Army officials deny they’re taking advantage of wounded soldiers.

“There are no efforts to ‘rush’ anyone out of the Army or through medical treatment and the disability system,” Col. Dan Garvey, deputy commanding officer of the Army’s Physical Disability Agency, said in an interview via e-mail.

Soldiers are discharged if they no longer can “adequately perform” their assigned duties and have received “optimum medical care,” Garvey said. The process is subjective and can last months or more than year, he said, but soldiers are informed of their rights and can appeal.

“There must be a balancing act, and the system tries very hard to maintain that,” Garvey said.

The issue has attracted attention in Congress and among veterans groups.

John Fernandez, a 27-year-old retired 1st lieutenant from New York who lost part of each leg in Iraq, told the Senate Veterans Affairs Committee this spring the Army tried to discharge him before he received the medical care he was entitled to.

Sen. Patty Murray (D-Seattle), a member of the committee, said she heard similar stories from other wounded soldiers and their families.

“I think (the Army) underestimated the number of wounded. No one predicted this,” Murray said. “I don’t know whether they are overcrowded or just trying to cut costs. No one is talking about it.”

Clinging to life

Doctors initially gave Rory Dunn little chance of survival.

As he clung to life in the Baghdad hospital, they glued his left eye back into its socket and placed him in a deep medical coma to ease brain swelling. Five days later, Dunn was flown to a hospital in Germany, where his family had gone on “imminent death orders” to say their goodbyes. If he lived, they were told, he might need full-time care for the rest of his life.

Almost six weeks after he was wounded, Dunn emerged from his coma at Walter Reed, where he had been transferred. Days later, Lefever said, the Army asked her son to begin the discharge process. She objected.

During the coming months, before his skull was rebuilt, before a cornea transplant, before speech and physical therapy, the Army made at least three attempts to get her son to accept a discharge, Lefever said. In one instance, she said a top medical officer showed up in her son’s room in Ward 58, the neuroscience ward at Walter Reed, and said Dunn needed to immediately sign papers formally starting the discharge process.

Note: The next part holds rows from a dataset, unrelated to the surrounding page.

(* ===== verification/Sniff.v ===== *)
(** * Protocol sniffers

    Models common/sniff: the sniffers of a packet (quic.go with quic_blacklist.go and
    internal/qtls, stun.go, ntp.go, dtls.go, bittorrent.go, dns.go), those of a stream
    that do not call a TLS or HTTP library (ssh.go, rdp.go, bittorrent.go, dns.go), and
    the functions that try them in turn (sniff.go). *)

From S2P Require Import Prelude Bits Bytes GoStrings TlsFragment Masque QuicInitial Ja3.

Module Sniff.

Import TlsFragment.

Local Open Scope Z_scope.

(** ** Metadata and errors *)

Record qCryptoFragment := mkFragment {
  offset : Z;
  length_ : Z;
  payload : list Z
}.

(** [errors.Is] asks an error only whether it is [ErrNeedMoreData]. *)
Inductive serr := NeedMoreData | Failed.

#[export] Instance serr_eq_dec : EqDecision serr.
Proof. solve_decision. Defined.

(** Errors joined with [E.Errors]; no error is the empty list. *)
Definition serrs : Type := list serr.

Definition is_need_more (e : serrs) : bool := bool_decide (NeedMoreData ∈ e).

(** The part of the context of a connection that sniffing reads and writes. *)
Record metadata := mkMetadata {
  Protocol : list Z;
  Domain : list Z;
  Client : list Z;
  SniffContext : option (list qCryptoFragment)
}.

Definition set_Protocol (p : list Z) (m : metadata) : metadata := mkMetadata p (Domain m) (Client m) (SniffContext m).
Definition set_Domain (d : list Z) (m : metadata) : metadata := mkMetadata (Protocol m) d (Client m) (SniffContext m).
Definition set_Client (c : list Z) (m : metadata) : metadata := mkMetadata (Protocol m) (Domain m) c (SniffContext m).
Definition set_Context (c : option (list qCryptoFragment)) (m : metadata) : metadata := mkMetadata (Protocol m) (Domain m) (Client m) c.

(** What a sniffer returns: the metadata it leaves, and its error. *)
Definition sniffed : Type := outcome (metadata * option serr).

Definition PacketSniffer : Type := metadata -> list Z -> sniffed.
Lemma frames_read fuel decrypted behind pre s fs types frags :
  QuicProps.read_frames fuel s = Some fs -> Forall is_u8 s -> decrypted = pre ++ s ->
  read_frames fuel decrypted behind s types frags =
  Returns (Some (types ++ map type_of fs, frags ++ map frag_of (QuicProps.crypto_of fs))).
Proof.
  revert pre s fs types frags. induction fuel as [|fuel IH]; intros pre s fs types frags Hr HF Hd.
  { destruct s; [|done]. injection Hr as <-. cbn. by rewrite !app_nil_r. }
  destruct s as [|b s]; [injection Hr as <-; cbn; by rewrite !app_nil_r|]. cbn [QuicProps.read_frames read_frames] in *.
  apply list.Forall_cons in HF as [Hb HF].
  assert (Hnext : forall f fs', QuicProps.read_frames fuel s = Some fs' -> fs = f :: fs' -> QuicProps.crypto_of [f] = [] ->
    read_frames fuel decrypted behind s (types ++ [type_of f]) frags =
    Returns (Some (types ++ map type_of fs, frags ++ map frag_of (QuicProps.crypto_of fs)))).
  { intros f fs' H1 -> H2. rewrite (IH (pre ++ [b]) s fs') by (done || by rewrite Hd, <- app_assoc).
    change (f :: fs') with ([f] ++ fs'). unfold QuicProps.crypto_of in *. rewrite omap_app, H2. cbn [map app]. by rewrite <- app_assoc. }
  destruct (Z.eqb_spec b 0) as [->|Hb0].
  { destruct (QuicProps.read_frames fuel s) as [fs'|] eqn:Hfs; [|done]. injection Hr as <-. by apply (Hnext QuicProps.Padding fs'). }
  destruct (Z.eqb_spec b 1) as [->|Hb1].
  { destruct (QuicProps.read_frames fuel s) as [fs'|] eqn:Hfs; [|done]. injection Hr as <-. by apply (Hnext QuicProps.Ping fs'). }
  destruct (Z.eqb_spec b 6) as [->|Hb6]; [|done]. cbn [frameTypePadding frameTypePing frameTypeAck frameTypeAck2 frameTypeCrypto Z.eqb Pos.eqb orb].
  destruct (QuicProps.varint s) as [[off s1]|] eqn:Hoff; [|done]. cbn [mbind option_bind] in Hr.
  destruct (QuicProps.varint s1) as [[l s2]|] eqn:Hl; [|done]. cbn [mbind option_bind] in Hr.
  destruct (Z.ltb_spec (Z.of_nat (length s2)) l) as [|Hlen]; [done|].
  destruct (QuicProps.read_frames fuel (drop (Z.to_nat l) s2)) as [fs'|] eqn:Hfs; [|done]. injection Hr as <-.
  destruct (varint_suffix _ _ _ Hoff) as [p1 ->]. destruct (varint_suffix _ _ _ Hl) as [p2 ->].
  pose proof HF as [_ HF1]%Forall_app. pose proof HF1 as [_ HF2]%Forall_app. unfold crypto_frame.
  rewrite (ReadUvarint_varint _ _ _ HF Hoff), (ReadUvarint_varint _ _ _ HF1 Hl).
  assert (0 <= l) as Hl0 by (by eapply varint_nonneg).
  assert (len decrypted - len s2 = len (pre ++ 6 :: p1 ++ p2)) as -> by (subst decrypted; unfold len; rewrite ?length_app; cbn [length]; rewrite ?length_app; lia).
  rewrite (slice_seam _ (pre ++ 6 :: p1 ++ p2) (take (Z.to_nat l) s2) (drop (Z.to_nat l) s2 ++ behind));
    [|subst decrypted; rewrite (app_assoc (take _ s2)), take_drop, <- !app_assoc; cbn [app]; by rewrite <- !app_assoc | done | rewrite length_take; unfold len; lia].
  cbn [checked mbind outcome_bind mret outcome_ret].
  rewrite (IH (pre ++ 6 :: p1 ++ p2 ++ take (Z.to_nat l) s2) (drop (Z.to_nat l) s2) fs');
    [|done | by apply Forall_drop | subst decrypted; rewrite <- !app_assoc; cbn [app]; by rewrite <- !app_assoc, take_drop].
  do 3 f_equal; cbn [map]; rewrite <- app_assoc; [done|]. cbn. unfold frag_of at 2. cbn [fst snd].
  by replace (len (take (Z.to_nat l) s2)) with l by (unfold len; rewrite length_take; lia).
Qed.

“We all understood he couldn’t return to the Army, but he hadn’t even started his treatment,” Lefever said, adding that her son had just emerged from his coma.

In the fall of 2004, roughly five months after he was wounded, Lefever said her son was told to attend a meeting without his mother. During the meeting , which Lefever insisted on attending, Dunn was given three days to sign papers starting the discharge process or the Army would do it without his authorization. At that point, Dunn had not received the surgery that would rebuild his forehead.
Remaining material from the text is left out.